*** THE RECORDS ***

Lemma binary_round_pow2 (j : positive) :
  (Z.pos j <= 23)%Z ->
  binary_round F32.prec F32.emax false (Pos.iter xO 1%positive j) (- Z.pos j)
  = S754_finite false 8388608 (-23).
Proof.
  intro Hj. unfold binary_round. rewrite digits2_iter_xO.
  replace (Z.pos (digits2_pos 1%positive + j) + - Z.pos j)%Z with 1%Z
    by (cbn [digits2_pos]; lia).
  change (fexp F32.prec F32.emax 1) with (-23)%Z.
  destruct (23 - Z.pos j)%Z as [ | k | k] eqn:E; try lia.
  - rewrite shl_align_none by lia.
    assert (j = 23%positive) by lia. subst j.
    apply binary_round_aux_canonical; [reflexivity | lia].
  - rewrite (shl_align_left _ (- Z.pos j) (-23) k) by lia.
    assert (Hm : Pos.iter xO (Pos.iter xO 1%positive j) k = 8388608%positive).
    { apply Pos2Z.inj. rewrite !iter_xO_pow.
      rewrite <- Z.mul_assoc, <- Z.pow_add_r by lia.
      replace (Z.pos j + Z.pos k)%Z with 23%Z by lia. reflexivity. }
    rewrite Hm. apply binary_round_aux_canonical; [reflexivity | lia].
Qed.

Lemma sub_consecutive_pos (p : positive) :
  (Z.pos p + 1 < 16777216)%Z ->
  (F32.of_Z (Z.pos p + 1) - F32.of_Z (Z.pos p))%f32 = f1.
Proof.
  intro Hhi.
  destruct (int_form_exists p) as (m & e & Hf); [apply digits_le_24; lia | ].
  destruct (int_form_exists (p + 1)) as (m' & e' & Hf');
    [apply digits_le_24; lia | ].
  replace (Z.pos p + 1)%Z with (Z.pos (p + 1)) by lia.
  rewrite (of_Z_int_form p m e Hf), (of_Z_int_form (p + 1) m' e' Hf'), f1_eq.
  destruct (int_form_facts p m e Hf) as (Hc & He & Hm & Hr).
  destruct (int_form_facts (p + 1) m' e' Hf') as (Hc' & He' & Hm' & Hr').
  pose proof (digits_mono p (p + 1) ltac:(lia)) as Hmono.
  unfold F32.sub, SFsub.
  replace (Z.min e' e) with e by lia.
  cbn [cond_Zopp].
  rewrite (shl_align_value m' e' e) by lia.
  rewrite (shl_align_value m e e) by lia.
  rewrite Hm, Hm', Z.sub_diag.
  rewrite <- Z.mul_assoc, <- Z.pow_add_r by lia.
  replace (- e' + (e' - e))%Z with (- e)%Z by lia.
  replace (Z.pos (p + 1) * 2 ^ (- e) - Z.pos p * 2 ^ (- e) * 2 ^ 0)%Z
    with (2 ^ (- e))%Z by (rewrite Pos2Z.inj_add; change (2 ^ 0)%Z with 1%Z; lia).
  clear He He' Hmono Hm Hm'.
  destruct (- e)%Z as [ | j | j] eqn:E; try lia.
  - assert (e = 0%Z) by lia. subst e. reflexivity.
  - replace e with (- Z.pos j)%Z by lia.
    replace (2 ^ Z.pos j)%Z with (Z.pos (Pos.iter xO 1%positive j))
      by (rewrite iter_xO_pow; lia).
    cbn [binary_normalize]. apply binary_round_pow2. lia.
Qed.

(** Two consecutive integers up to 2^24 differ by [1.0f]. *)
Lemma of_Z_diff (n : Z) :
  (0 <= n < 16777216)%Z -> (F32.of_Z (n + 1) - F32.of_Z n)%f32 = f1.
Proof.
  intro Hn.
  destruct (Z.eq_dec n 0) as [-> | H0]; [vm_compute; reflexivity | ].
  destruct (Z.eq_dec n 16777215) as [-> | H2]; [vm_compute; reflexivity | ].
  destruct n as [ | p | p]; try lia.
  apply sub_consecutive_pos; lia.
Qed.

(** Multiplication by [1.0f] is exact. *)
Lemma mul_one_valid (a : float) : F32.valid a = true -> (a * f1)%f32 = a.
Proof.
  rewrite f1_eq.
  destruct a as [s | s | | s m e]; intro Hv;
    try (destruct s; reflexivity); try reflexivity.
  destruct (valid_finite_cases s m e Hv) as (Hc & He & _).
  unfold F32.mul, SFmul. rewrite xorb_false_right.
  replace (m * 8388608)%positive with (Pos.iter xO m 23)
    by (apply Pos2Z.inj; rewrite iter_xO_pow; lia).
  replace (e + -23)%Z with (e - 23)%Z by lia.
  apply binary_round_aux_shifted; [exact Hc | lia].
Qed.

(** *** Sums of positive values *)

Lemma shr_1_value (mrs : shr_record) :
  (0 <= shr_m mrs)%Z -> shr_m (shr_1 mrs) = (shr_m mrs / 2)%Z.
Proof.
  destruct mrs as [m r s]. cbn [shr_m]. intro Hm.
  destruct m as [ | [p | p | ] | p]; cbn [shr_1 shr_m]; try lia.
  - reflexivity.
  - apply (Z.div_unique_pos _ _ _ 1); lia.
  - apply (Z.div_unique_pos _ _ _ 0); lia.
  - reflexivity.
Qed.

Lemma shr_iter_value (n : positive) (mrs : shr_record) :
  (0 <= shr_m mrs)%Z ->
  shr_m (iter_pos shr_1 n mrs) = (shr_m mrs / 2 ^ Z.pos n)%Z.
Proof.
  intro Hm. rewrite iter_pos_eq.
  induction n as [ | n IH] using Pos.peano_ind.
  - cbn [Pos.iter]. rewrite shr_1_value by exact Hm. reflexivity.
  - rewrite Pos.iter_succ, shr_1_value, IH.
    + rewrite Pos2Z.inj_succ, Z.pow_succ_r by lia.
      rewrite Z.div_div by lia. f_equal. lia.
    + rewrite IH. apply Z.div_pos; [exact Hm | ].
      apply Z.pow_pos_nonneg; lia.
Qed.

(** The mantissa and the exponent [shr] leaves. *)
Lemma shr_value (m e n : Z) (r s : bool) :
  (0 <= m)%Z -> (0 <= n)%Z ->
  shr_m (fst (shr (Build_shr_record m r s) e n)) = (m / 2 ^ n)%Z /\
  snd (shr (Build_shr_record m r s) e n) = (e + n)%Z.
Proof.
  intros Hm Hn. destruct n as [ | p | p]; try lia; cbn [shr fst snd].
  - cbn [shr_m]. rewrite Z.div_1_r. split; [reflexivity | lia].
  - rewrite shr_iter_value by exact Hm. split; reflexivity.
Qed.

Lemma shr_nonpos (mrs : shr_record) (e n : Z) :
  (n <= 0)%Z -> shr mrs e n = (mrs, e).
Proof. destruct n as [ | p | p]; intro H; try reflexivity. lia. Qed.

Lemma round_nearest_even_ge (m : Z) (l : location) :
  (m <= round_nearest_even m l)%Z.
Proof.
  destruct l as [ | [ | | ]]; cbn [round_nearest_even]; try lia.
  destruct (Z.even m); lia.
Qed.

Lemma Zdigits2_bounds (m : Z) :
  (0 < m)%Z -> (2 ^ (Zdigits2 m - 1) <= m < 2 ^ Zdigits2 m)%Z.
Proof.
  destruct m as [ | p | p]; intro H; try lia. apply digits_bounds.
Qed.

(** The renormalisation after rounding: the exponent does not go down,
    the mantissa stays positive, and it is unchanged when the exponent
    is. *)
Lemma shr_fexp_renormalise (m e : Z) :
  (0 < m)%Z -> (-149 <= e)%Z ->
  let res := shr_fexp F32.prec F32.emax m e loc_Exact in
  (e <= snd res)%Z /\ (0 < shr_m (fst res))%Z /\
  (snd res = e -> shr_m (fst res) = m).
Proof.
  intros Hm He. unfold shr_fexp. cbn [shr_record_of_loc].
  set (n := (fexp F32.prec F32.emax (Zdigits2 m + e) - e)%Z).
  destruct (Z_le_gt_dec n 0) as [Hn | Hn].
  - rewrite shr_nonpos by exact Hn. cbn [fst snd shr_m]. lia.
  - destruct (shr_value m e n false false ltac:(lia) ltac:(lia)) as [Hv He'].
    cbv zeta. rewrite Hv, He'.
    split; [lia | ]. split; [ | lia].
    assert (Hn' : n = (Zdigits2 m - 24)%Z).
    { subst n. unfold fexp, emin, F32.prec, F32.emax in *. lia. }
    destruct (Zdigits2_bounds m Hm) as [Hlo _].
    apply Z.div_str_pos. split; [apply Z.pow_pos_nonneg; lia | ].
    apply Z.le_trans with (2 ^ (Zdigits2 m - 1))%Z; [ | exact Hlo].
    apply Z.pow_le_mono_r; lia.
Qed.

Lemma fexp_ge_emin (n : Z) : (-149 <= fexp F32.prec F32.emax n)%Z.
Proof. unfold fexp, emin, F32.prec, F32.emax. lia. Qed.

Lemma fexp_mono (a b : Z) :
  (a <= b)%Z -> (fexp F32.prec F32.emax a <= fexp F32.prec F32.emax b)%Z.
Proof. unfold fexp. lia. Qed.

Lemma digits_unique (p : positive) (n : Z) :
  (2 ^ (n - 1) <= Z.pos p < 2 ^ n)%Z -> Z.pos (digits2_pos p) = n.
Proof.
  intros [Hlo Hhi]. destruct (digits_bounds p) as [Dlo Dhi].
  assert (Hn : (0 <= n)%Z).
  { destruct (Z_lt_ge_dec n 0) as [H | H]; [ | lia].
    rewrite Z.pow_neg_r in Hhi by lia. lia. }
  assert (H1 : (n - 1 < Z.pos (digits2_pos p))%Z).
  { apply (Z.pow_lt_mono_r_iff 2); lia. }
  assert (H2 : (Z.pos (digits2_pos p) - 1 < n)%Z).
  { apply (Z.pow_lt_mono_r_iff 2); lia. }
  lia.
Qed.

Lemma Zdigits2_div (m n : Z) :
  (0 < m)%Z -> (0 <= n < Zdigits2 m)%Z ->
  (0 < m / 2 ^ n)%Z /\ Zdigits2 (m / 2 ^ n) = (Zdigits2 m - n)%Z.
Proof.
  intros Hm Hn. destruct (Zdigits2_bounds m Hm) as [Hlo Hhi].
  assert (Hp : (0 < 2 ^ n)%Z) by (apply Z.pow_pos_nonneg; lia).
  assert (Hq1 : (2 ^ (Zdigits2 m - n - 1) <= m / 2 ^ n)%Z).
  { apply Z.div_le_lower_bound; [exact Hp | ].
    rewrite <- Z.pow_add_r by lia.
    replace (n + (Zdigits2 m - n - 1))%Z with (Zdigits2 m - 1)%Z by lia.
    exact Hlo. }
  assert (Hq2 : (m / 2 ^ n < 2 ^ (Zdigits2 m - n))%Z).
  { apply Z.div_lt_upper_bound; [exact Hp | ].
    rewrite <- Z.pow_add_r by lia.
    replace (n + (Zdigits2 m - n))%Z with (Zdigits2 m) by lia.
    exact Hhi. }
  assert (Hpos : (0 < m / 2 ^ n)%Z).
  { apply Z.lt_le_trans with (2 ^ (Zdigits2 m - n - 1))%Z; [ | exact Hq1].
    apply Z.pow_pos_nonneg; lia. }
  split; [exact Hpos | ].
  destruct (m / 2 ^ n)%Z as [ | q | q]; try lia.
  cbn [Zdigits2]. apply digits_unique. split; assumption.
Qed.

Lemma Zdigits2_mono (a b : Z) :
  (0 < a <= b)%Z -> (Zdigits2 a <= Zdigits2 b)%Z.
Proof.
  intros [Ha Hab]. destruct a as [ | p | p], b as [ | q | q]; try lia.
  cbn [Zdigits2]. apply digits_mono. lia.
Qed.

(** A right shift to the exponent [fexp] asks for leaves a canonical
    mantissa, unless it leaves nothing. *)
Lemma shr_fexp_canonical (m e : Z) (l : location) :
  (0 < m)%Z ->
  (e <= fexp F32.prec F32.emax (Zdigits2 m + e))%Z ->
  let F := fexp F32.prec F32.emax (Zdigits2 m + e) in
  let res := shr_fexp F32.prec F32.emax m e l in
  snd res = F /\
  shr_m (fst res) = (m / 2 ^ (F - e))%Z /\
  ((0 < m / 2 ^ (F - e))%Z ->
   fexp F32.prec F32.emax (Zdigits2 (shr_m (fst res)) + snd res) = snd res).
Proof.
  intros Hm Hn. cbv zeta. unfold shr_fexp.
  set (F := fexp F32.prec F32.emax (Zdigits2 m + e)) in *.
  destruct (shr_record_of_loc m l) as [m0 r0 s0] eqn:Erec.
  assert (Hm0 : m0 = m).
  { destruct l as [ | [ | | ]]; cbn [shr_record_of_loc] in Erec;
      injection Erec as <- _ _; reflexivity. }
  subst m0.
  destruct (shr_value m e (F - e) r0 s0 ltac:(lia) ltac:(lia)) as [Hv He'].
  rewrite Hv, He'.
  replace (e + (F - e))%Z with F by lia.
  split; [reflexivity | ]. split; [reflexivity | ].
  intro Hpos.
  assert (Hd : (0 <= F - e < Zdigits2 m)%Z).
  { split; [lia | ].
    destruct (Z_lt_ge_dec (F - e) (Zdigits2 m)) as [H | H]; [exact H | ].
    exfalso. destruct (Zdigits2_bounds m Hm) as [_ Hhi].
    assert (2 ^ Zdigits2 m <= 2 ^ (F - e))%Z
      by (apply Z.pow_le_mono_r; lia).
    rewrite Z.div_small in Hpos by lia. lia. }
  destruct (Zdigits2_div m (F - e) Hm Hd) as [_ ->].
  replace (Zdigits2 m - (F - e) + F)%Z with (Zdigits2 m + e)%Z by lia.
  reflexivity.
Qed.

*** End of THE RECORDS ***

If a line in the data holds the string "zeta", copy that line.

    cbv zeta. rewrite Hv, He'.
  intros Hm Hn. cbv zeta. unfold shr_fexp.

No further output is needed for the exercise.